(* ===== verification/Credits.v ===== *)
(** * Vote credits

    The credits of a vote account: what a vote earns for its latency, and the
    history of credits by epoch ([increment_credits] of [VoteState.v]). *)

From S2P Require Import Prelude InstructionError AuthorizedVoters VoteState.

Definition max_credits (deprecate : bool) : Z :=
  if deprecate then VOTE_CREDITS_MAXIMUM_PER_SLOT else VOTE_CREDITS_MAXIMUM_PER_SLOT_OLD.

Lemma max_credits_ge d : 8 <= max_credits d.
Proof. destruct d; vm_compute; discriminate. Qed.

(** ** Credits of one vote *)

(** The closed form of the nested matches of the source. *)
Lemma credits_for_latency_eq l t d :
  0 <= l ->
  credits_for_latency l t d =
  if (l =? 0) || (d && negb t) then 1
  else Z.max 1 (Z.min (max_credits d) (max_credits d + VOTE_CREDITS_GRACE_SLOTS - l)).
Proof.
  intros Hl. unfold credits_for_latency.
  destruct ((l =? 0) || (d && negb t)) eqn:E; [done |].
  fold (max_credits d).
  pose proof (max_credits_ge d).
  assert (VOTE_CREDITS_GRACE_SLOTS = 2) as -> by done.
  destruct (checked_sub l 2) as [diff|] eqn:E1.
  - apply checked_sub_Some in E1 as [-> ?].
    destruct (l - 2) as [|p|p] eqn:Ep; [lia | | lia].
    destruct (checked_sub (max_credits d) (Z.pos p)) as [c|] eqn:E2.
    + apply checked_sub_Some in E2 as [-> ?]. destruct (max_credits d - Z.pos p) eqn:E3; lia.
    + apply checked_sub_None in E2. lia.
  - apply checked_sub_None in E1. lia.
Qed.

Lemma credits_for_latency_bounds l t d :
  0 <= l -> 1 <= credits_for_latency l t d <= max_credits d.
Proof.
  intros Hl. rewrite credits_for_latency_eq by done.
  pose proof (max_credits_ge d).
  destruct ((l =? 0) || (d && negb t)); lia.
Qed.

(** ** The history *)

(** Consecutive entries: the newer one starts from the credits of the older
    one, which earned some. *)
Definition credits_next (a b : Epoch * Z * Z) : Prop :=
  a.1.2 = b.2 /\ a.2 < a.1.2.

Record credits_ok (l : list (Epoch * Z * Z)) : Prop := {
  co_length : (length l <= MAX_EPOCH_CREDITS_HISTORY)%nat;
  co_entry : Forall (fun e => 0 <= e.2 /\ e.2 <= e.1.2 <= u64_max) l;
  co_chain : Sorted credits_next l;
}.

(** The list that [increment_credits] adds the credits to: its last entry is
    that of [epoch]. *)
Definition open_epoch (l : list (Epoch * Z * Z)) (epoch : Epoch) : list (Epoch * Z * Z) :=
  match last l with
  | None => [(epoch, 0, 0)]
  | Some (last_epoch, last_credits, prev_credits) =>
      if negb (epoch =? last_epoch) then
        let ec :=
          if negb (last_credits =? prev_credits)
          then l ++ [(epoch, last_credits, last_credits)]
          else update_last (fun '(_, c, p) => (epoch, c, p)) l in
        if (MAX_EPOCH_CREDITS_HISTORY <? length ec)%nat then tail ec else ec
      else l
  end.

Definition add_credits (c : Z) : Epoch * Z * Z -> Epoch * Z * Z :=
  fun '(e, cr, p) => (e, sat_add u64_max cr c, p).

Lemma increment_credits_eq s epoch c :
  epoch_credits (increment_credits s epoch c) =
  update_last (add_credits c) (open_epoch (epoch_credits s) epoch).
Proof. done. Qed.

Lemma last_tail_app {A} (l : list A) x : l <> [] -> last (tail (l ++ [x])) = Some x.
Proof. destruct l; [done |]. intros _. cbn. by rewrite last_snoc. Qed.

(** The open entry carries the account's credits so far. *)
Lemma open_epoch_last l epoch :
  exists p, last (open_epoch l epoch) =
    Some (epoch, match last l with Some (_, c, _) => c | None => 0 end, p).
Proof.
  destruct l as [|[[e c] p] l _] using rev_ind; [by eexists |].
  unfold open_epoch. rewrite last_snoc.
  destruct (Z.eqb_spec epoch e) as [->|]; cbn [negb]; [eexists; apply last_snoc |].
  destruct (negb (c =? p)).
  - destruct (_ <? _)%nat.
    + rewrite last_tail_app; [by eexists | by destruct l].
    + rewrite last_snoc. by eexists.
  - rewrite update_last_app. destruct (Nat.ltb_spec MAX_EPOCH_CREDITS_HISTORY (length (l ++ [(epoch, c, p)]))) as [Hlt|].
    + rewrite last_tail_app; [by eexists |]. intros ->. cbn in Hlt. unfold MAX_EPOCH_CREDITS_HISTORY in Hlt. lia.
    + rewrite last_snoc. by eexists.
Qed.

Lemma credits_ok_tail l : credits_ok l -> credits_ok (tail l).
Proof.
  intros [H1 H2 H3]. destruct l as [|x l]; [done |]. split; cbn in *.
  - lia.
  - by apply Forall_cons in H2 as [_ ?].
  - by apply Sorted_inv in H3 as [? _].
Qed.

Lemma Sorted_replace_last l x y :
  x.2 = y.2 -> Sorted credits_next (l ++ [x]) -> Sorted credits_next (l ++ [y]).
Proof.
  intros E H. pose proof H as [H1 _]%Sorted_app_inv.
  apply Sorted_snoc; [done |]. clear H1.
  destruct l as [|z l _] using rev_ind; [done |]. rewrite last_snoc.
  rewrite <- app_assoc in H. cbn in H. apply Sorted_app_inv in H as [_ H].
  apply Sorted_inv in H as [_ H]. inversion H as [|? ? [E1 E2]]; subst. split; congruence.
Qed.

(** Adding to the open entry keeps the history well-formed. *)
Lemma add_credits_ok l c : 0 <= c -> credits_ok l -> credits_ok (update_last (add_credits c) l).
Proof.
  intros Hc [H1 H2 H3]. destruct l as [|[[e cr] p] l _] using rev_ind; [done |].
  rewrite update_last_app. apply Forall_app in H2 as [H2 H4].
  apply Forall_cons in H4 as [H4 _]. cbn in H4. unfold sat_add.
  split.
  - rewrite length_app in *. done.
  - apply Forall_app. split; [done |]. constructor; [|done]. cbn. unfold sat_add. lia.
  - by eapply Sorted_replace_last; [|exact H3].
Qed.

Lemma open_epoch_ok l epoch : credits_ok l -> credits_ok (open_epoch l epoch).
Proof.
  intros Hok. pose proof Hok as [H1 H2 H3].
  destruct l as [|[[e c] p] l _] using rev_ind.
  { split; cbn; [unfold MAX_EPOCH_CREDITS_HISTORY; lia | | auto with fdp].
    constructor; [|done]. cbn. unfold u64_max. lia. }
  unfold open_epoch. rewrite last_snoc. apply Forall_app in H2 as [H2 H4].
  apply Forall_cons in H4 as [H4 _]. cbn in H4.
  destruct (Z.eqb_spec epoch e) as [->|]; cbn [negb]; [done |].
  destruct (Z.eqb_spec c p) as [->|]; cbn [negb].
  - rewrite update_last_app.
    rewrite (proj2 (Nat.ltb_ge _ _)) by (rewrite length_app in *; cbn in *; lia). split.
    + by rewrite length_app in *.
    + apply Forall_app. split; [done |]. by constructor.
    + by eapply Sorted_replace_last; [|exact H3].
  - assert (Forall (fun e => 0 <= e.2 /\ e.2 <= e.1.2 <= u64_max) ((l ++ [(e, c, p)]) ++ [(epoch, c, c)])) as Hf.
    { rewrite !Forall_app. split; [split; [done |] |]; (constructor; [cbn; lia | done]). }
    assert (Sorted credits_next ((l ++ [(e, c, p)]) ++ [(epoch, c, c)])) as Hs.
    { apply Sorted_snoc; [done |]. rewrite last_snoc. split; cbn; [done | lia]. }
    destruct (Nat.ltb_spec MAX_EPOCH_CREDITS_HISTORY (length ((l ++ [(e, c, p)]) ++ [(epoch, c, c)]))) as [Hlt|Hge].
    + revert Hf Hs Hlt. destruct ((l ++ [(e, c, p)]) ++ [(epoch, c, c)]) as [|x r] eqn:E; [cbn; lia |].
      intros Hf Hs Hlt. split; cbn in *.
      * apply (f_equal length) in E. rewrite length_app in E. cbn in E. lia.
      * by apply Forall_cons in Hf as [_ ?].
      * by apply Sorted_inv in Hs as [? _].
    + by split.
Qed.

(** [increment_credits] keeps the history well-formed and adds exactly
    [c], saturating, to the account's credits, in the entry of [epoch]. *)
Lemma increment_credits_spec s epoch c :
  0 <= c -> credits_ok (epoch_credits s) ->
  let s' := increment_credits s epoch c in
  credits_ok (epoch_credits s') /\ current_epoch s' = epoch /\
  credits s' = sat_add u64_max (credits s) c.
Proof.
  intros Hc Hok. cbn zeta. unfold current_epoch, credits.
  destruct (open_epoch_last (epoch_credits s) epoch) as [p Hp].
  rewrite increment_credits_eq. split; [by apply add_credits_ok, open_epoch_ok |].
  rewrite last_update_last, Hp. cbn. split; [done |]. done.
Qed.

(** ** Splitting rewards by commission *)

Lemma split_parts on c :
  0 <= on -> 0 < c < 100 ->
  let mine := on * c / 100 in let theirs := on * (100 - c) / 100 in
  0 <= mine <= on /\ 0 <= theirs <= on /\ on - 1 <= mine + theirs <= on.
Proof.
  intros Ho Hc. cbn zeta.
  pose proof (Z.div_mod (on * c) 100 ltac:(lia)). pose proof (Z.mod_pos_bound (on * c) 100 ltac:(lia)).
  pose proof (Z.div_mod (on * (100 - c)) 100 ltac:(lia)).
  pose proof (Z.mod_pos_bound (on * (100 - c)) 100 ltac:(lia)).
  nia.
Qed.

(** ** Properties *)

(** the credits of a vote are, in closed form, the maximum up to the grace
    period of two slots and one less for each slot after it, never less than
    one; votes without a latency, and all votes before timely credits, earn
    exactly one. *)
Theorem credits_for_latency_closed_form l t d :
  0 <= l ->
  credits_for_latency l t d =
    (if (l =? 0) || (d && negb t) then 1
     else Z.max 1 (Z.min (max_credits d) (max_credits d + VOTE_CREDITS_GRACE_SLOTS - l))) /\
  1 <= credits_for_latency l t d <= max_credits d.
Proof. intros Hl. split; [by apply credits_for_latency_eq | by apply credits_for_latency_bounds]. Qed.

Lemma credits_for_latency_closed_form_witness : credits_for_latency 7 true true = 11.
Proof. destruct (credits_for_latency_closed_form 7 true true ltac:(lia)) as [-> _]. reflexivity. Defined.

(** Crediting an account adds exactly the credits earned, saturating at
    the width of the counter, to the entry of the epoch, and the history stays
    a bounded chain in which every entry starts where the previous one ended. *)
Theorem increment_credits_correct s epoch c :
  0 <= c -> credits_ok (epoch_credits s) ->
  let s' := increment_credits s epoch c in
  credits_ok (epoch_credits s') /\ current_epoch s' = epoch /\
  credits s' = sat_add u64_max (credits s) c.
Proof. apply increment_credits_spec. Qed.

Lemma increment_credits_correct_witness :
  credits (increment_credits (increment_credits vote_state_default 4 5) 6 7) = 12.
Proof.
  destruct (increment_credits_correct vote_state_default 4 5) as (H1 & _ & H2);
    [lia | split; cbn; [lia | constructor | constructor] |].
  destruct (increment_credits_correct (increment_credits vote_state_default 4 5) 6 7)
    as (_ & _ & H3); [lia | exact H1 |]. rewrite H3, H2. reflexivity.
Defined.

(** the split of a reward between the voter and its stakers gives each
    its percentage rounded down, never more than the reward in total and at
    most one lamport less, without wrapping around; at 0 and 100 percent and
    above the whole reward goes to one side. *)
Theorem commission_split_exact s on :
  in_u64 on -> 0 <= commission s ->
  let '(mine, theirs, was_split) := commission_split s on in
  0 <= mine /\ 0 <= theirs /\ on - 1 <= mine + theirs <= on /\
  (was_split = false -> mine + theirs = on) /\
  mine = on * Z.min (commission s) 100 / 100.
Proof.
  intros [Ho1 Ho2] Hc. unfold commission_split.
  destruct (Z.eqb_spec (Z.min (commission s) 100) 0) as [->|H0].
  { rewrite Z.mul_0_r. repeat split; try lia; done. }
  destruct (Z.eqb_spec (Z.min (commission s) 100) 100) as [->|H1].
  { rewrite Z.div_mul by lia. repeat split; lia. }
  destruct (split_parts on (Z.min (commission s) 100) Ho1 ltac:(lia)) as (Hm & Ht & Hs).
  unfold u64_max in Ho2. unfold wrap64. rewrite !Z.mod_small by lia. repeat split; try done; lia.
Qed.

Lemma commission_split_exact_witness :
  let '(mine, theirs, _) := commission_split (set_commission vote_state_default 33) 101 in
  100 <= mine + theirs <= 101 /\ mine = 33.
Proof.
  pose proof (commission_split_exact (set_commission vote_state_default 33) 101
    ltac:(by vm_compute) ltac:(by vm_compute)) as H.
  cbn in *. destruct H as (_ & _ & H & _). split; [exact H | reflexivity].
Defined.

▶ _EXERCISE OBJECTIVE_
Filter the records for the string "keeps" and copy every line that holds it.

▶ _EXERCISE SOLUTION_
(** Adding to the open entry keeps the history well-formed. *)
(** [increment_credits] keeps the history well-formed and adds exactly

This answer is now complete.